The activity it was said has a calming effect on people because they can only find that odd piece of a tree among the forest of green if they concentrate only on the puzzle, not on their problems. Perhaps that is why I have always liked to work on jigsaw puzzles.
I even get a catalog that has puzzles in all shapes, sizes and complexity.Studying that catalog after reading the comment about puzzles as stress busters, I am sure some would cause stress, not relieve it.
In 2004, Anne D. Williams, a leading historian of the American jigsaw puzzle, wrote an interesting book: "Jigsaw Puzzle, Piecing Together a History" that traced jigsaw puzzles back to the 1760s when European map makers pasted maps on sheets of wood and then cut them with a jigsaw into small pieces. The theory, Williams said, was to teach children geography.
The first was produced by John Spilsbury, a London engraver and map maker.
Indeed, she said, jigsaw puzzles were a teaching tool for everything from nursery rhymes to picture stories.
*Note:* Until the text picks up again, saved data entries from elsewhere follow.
(** C9.  When the text of [perf record --help] is empty, both
    [canSampleCpu] and [canSwitchEvents] answer [true].  Otherwise each
    answers [true] exactly when its flag occurs in the text.  The text is
    fetched by the first query only: later queries answer from what the first
    one stored. *)
Theorem capability_from_help (perfOutput : list string -> string) :
  let help := perfOutput ["record"; "--help"] in
  (help = "" ->
     fst (Capability.canSampleCpu perfOutput None) = true
     /\ fst (Capability.canSwitchEvents perfOutput None) = true)
  /\ (help <> "" ->
        (fst (Capability.canSampleCpu perfOutput None) = true
         <-> Capability.occursIn "--sample-cpu" help)
        /\ (fst (Capability.canSwitchEvents perfOutput None) = true
            <-> Capability.occursIn "--switch-events" help))
  /\ (forall later : list string -> string,
        fst (Capability.canSwitchEvents later (snd (Capability.canSampleCpu perfOutput None)))
        = fst (Capability.canSwitchEvents perfOutput None)
        /\ fst (Capability.canSampleCpu later (snd (Capability.canSwitchEvents perfOutput None)))
           = fst (Capability.canSampleCpu perfOutput None)).
Proof.
  intros help.
  unfold Capability.canSampleCpu, Capability.canSwitchEvents, Capability.perfRecordHelp.
  fold help.
  split; [| split].
  - intros ->. split; reflexivity.
  - intros Hne. destruct help as [| x rest] eqn:E; [congruence |].
    cbn [Qt.isEmpty fst]. split; apply contains_spec.
  - intros later. destruct (Qt.isEmpty help); split; reflexivity.
Qed.

Lemma capability_from_help_witness :
  fst (Capability.canSampleCpu (fun _ => "") None) = true
  /\ fst (Capability.canSwitchEvents (fun _ => "") None) = true.
Proof.
  apply (proj1 (capability_from_help (fun _ => ""))). reflexivity.
Defined.

(** ** The stop flag *)

Lemma startRecording_flag (w : World) (s : Session) (perfOptions : list string)
    (outputPath : string) (recordOptions : list string) (workingDirectory : string) :
  m_userTerminated
    (state_of (startRecording w perfOptions outputPath recordOptions workingDirectory s))
  = m_userTerminated s.
Proof.
  destruct (folderUsable_dec w outputPath) as [Hok | Hbad].
  - pose proof (startRecording_accepted w s perfOptions outputPath recordOptions
                  workingDirectory Hok) as H.
    cbv zeta in H. tauto.
  - pose proof (startRecording_rejected w s perfOptions outputPath recordOptions
                  workingDirectory Hbad) as H.
    cbv zeta in H. tauto.
Qed.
Apparently, adults discovered how much fun it was to put together a jigsaw puzzle and embraced it as a parlor game.
Williams said puzzles for adults emerged around 1900 in the United States. While some thought that working them as silly and childish, she said, the puzzle addict "ignored meals while pleading ‘just one more piece.’" She said the dedicated puzzler would continue working on the puzzle into the wee hours of the morning.
Personally, I like to set up a card table and spill out the puzzle pieces to be assembled. First, I fill in the edges and then work on the middle for weeks at a time, with several-day breaks.
Nowadays the puzzle box comes with a picture to aid the puzzler, but at first, according to Williams, there was no such guide for the puzzle worker. In fact that was part of the puzzle.
To me that would be stress on the puzzle doer – especially if I were the doer. Even with the picture staring me in the face, I can’t always determine what piece fits where and I might try a dozen pieces before I find the right interlocking one.
Williams said in 1909 jigsaw puzzles were so popular that Parker Brothers stopped making other games and devoted its entire factory to puzzle production. Actually, the Great Depression in 1929 caused a resurgence of puzzle popularity. She said puzzles were cheap entertainment during those dreary days. Sales reached 10 million per week, she said. The reason? Williams wrote that it gave the puzzler "an escape from the troubled times, as well as an opportunity to succeed in a modest way." It gave them a sense of accomplishment, "that was hard to come by when the employment rate was climbing above 25 percent."
Wooden puzzles dominated the market until the late 1800s when cardboard backing was first introduced. Oddly today there is a hobby of building the cardboard puzzle, then gluing the back of the finished puzzle to a plywood backing and framing the puzzle as a piece of art.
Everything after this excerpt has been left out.